More than just helping you get a great data analyst job, SQL is also a great introduction to the world of programming. To get data from a database in the format you need for analysis you’ll need to think logically and thoroughly about the queries you write.
Since almost all data analysts will need to use SQL to access data from a company’s database, it’s arguably the most important skill to learn to get a job. In fact, it’s common for data analyst interviews to include a technical screening with SQL.
Luckily, SQL is one of the easier languages to learn.
Statistical Programming
Statistical programming languages, like R or Python, enable you to perform advanced analyses in ways that Excel cannot. Being able to write programs in these languages means that you can clean, analyze, and visualize large data sets more efficiently.
Both languages are open source, and it’s a good idea to learn at least one of them. There’s some debate over which language is better for data analysis. Either language can accomplish similar data science tasks. While R was designed specifically for analytics, Python is the more popular of the two and tends to be an easier language to learn (especially if it’s your first).
Machine Learning
Machine learning, a branch of artificial intelligence (AI), has become one of the most important developments in data science. This skill focuses on building algorithms designed to find patterns in big data sets, improving their accuracy over time.
The more data a machine learning algorithm processes, the “smarter” it becomes, allowing for more accurate predictions.
Data analysts aren’t generally expected to have a mastery of machine learning. But developing your machine learning skills could give you a competitive advantage and set you on a course for a future career as a data scientist.
Business Intelligence Tools
There are an uncountable number of business intelligence tools on the market right now. The good thing about BI tools though is that once you know one, you can quickly learn others. Which one should you focus on learning?
Tableau & Power BI was the BI tool of choice for 46% of the data analyst job openings in our dataset. Tableau has free training lessons and it’s easy to get started so this is what I recommend you learn first.
What do BI tools actually do? Simply put they make scalable data visualizations accessible to non-technical business stakeholders. Once an analyst creates a data visualization in a BI tool the underlying data can automatically be refreshed so anyone in a company can get real-time insights into the metrics they care about.
To get the most utility out of BI tools an analyst will need to use SQL. I want to make the point again, if you don’t know SQL that’s undoubtedly the skill you should learn first!
From my experience if you become really good with the BI tool your company uses then your perceived (and actual) value within the company will skyrocket.
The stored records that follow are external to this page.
(* ===== verification/OutputTable.v ===== *)
(** The Drizzle implementation of the output persistence: the class
    [DrizzleTerminalOutputPersistence] of
    [service/src/runtime/terminal/output-store.ts] over two tables.

    [output_table] is [terminal_session_output], whose key is
    (session id, byte offset); [session_table] holds the counters of
    [terminal_session] that ingest bumps. A query is a selection of a session's
    rows, ordered by offset, cut to its limit. [drizzle_laws] discharges the
    interface [OutputPersistenceLaws] the store is proved against. *)
From Stdlib Require Import Strings.Byte ZArith QArith Qround Lia.
From stdpp Require Import base tactics strings gmap sorting option.
From stdpp Require Import list.
From S2P Require Import Prelude JsRuntime OutputStore OutputReads.

#[local] Open Scope Z_scope.

(** The counters of a [terminal_session] row. *)
Record SessionStats := mkStats {
  totalOutputBytes : Z;
  outputLogBytes : Z;
  lastOutputAt : option Z;
  lastActivityAt : option Z;
}.

Record OutputDb := mkDb {
  output_table : gmap (string * Z) (list byte);
  session_table : gmap string SessionStats;
}.

(** The rows of a session, in no particular order. *)
Definition session_rows (sid : string) (d : OutputDb) : list StoredOutputChunk :=
  omap (fun kv : string * Z * list byte =>
          if decide (kv.1.1 = sid) then Some (mkChunk kv.1.2 kv.2) else None)
    (map_to_list (output_table d)).

Definition offset_le (a b : StoredOutputChunk) : Prop := byteOffset a <= byteOffset b.
Definition offset_ge (a b : StoredOutputChunk) : Prop := byteOffset b <= byteOffset a.
#[export] Instance offset_le_dec a b : Decision (offset_le a b).
Proof. unfold offset_le. apply _. Defined.
#[export] Instance offset_ge_dec a b : Decision (offset_ge a b).
Proof. unfold offset_ge. apply _. Defined.

(** [order by byte_offset asc] and [desc]. *)
Definition order_asc (l : list StoredOutputChunk) := merge_sort offset_le l.
Definition order_desc (l : list StoredOutputChunk) := merge_sort offset_ge l.

Module Drizzle.
Definition insertChunk (sid : string) (off : Z) (bs : list byte) (d : OutputDb)
    : bool * OutputDb :=
  match output_table d !! (sid, off) with
  | Some _ => (false, d)
  | None => (true, mkDb (<[(sid, off) := bs]> (output_table d)) (session_table d))
  end.

Definition bumpOutputStats (sid : string) (totalDelta storedDelta at_ : Z)
    (d : OutputDb) : OutputDb :=
  mkDb (output_table d)
    (alter (fun r => mkStats (totalOutputBytes r + totalDelta)
                       (outputLogBytes r + storedDelta) (Some at_) (Some at_))
       sid (session_table d)).

Definition getStoredOutputBytes (sid : string) (d : OutputDb) : Z :=
  zsum ((fun c => zlen (data c)) <$> session_rows sid d).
Good organizations know that data should be at the heart of all decisions they have to make and if you are the one that can make that data accessible and usable then you become an asset to the organization.
If you know SQL and a BI tool like Tableau & Power BI you’ll be able to succeed in many data analyst roles. These are the two major requirements for most companies looking to hire a data analyst. If you know these two skills then you’re well on your way to a successful data analyst career.
If you want to take the next major step in your data analyst journey, you’ll need to learn a programming language.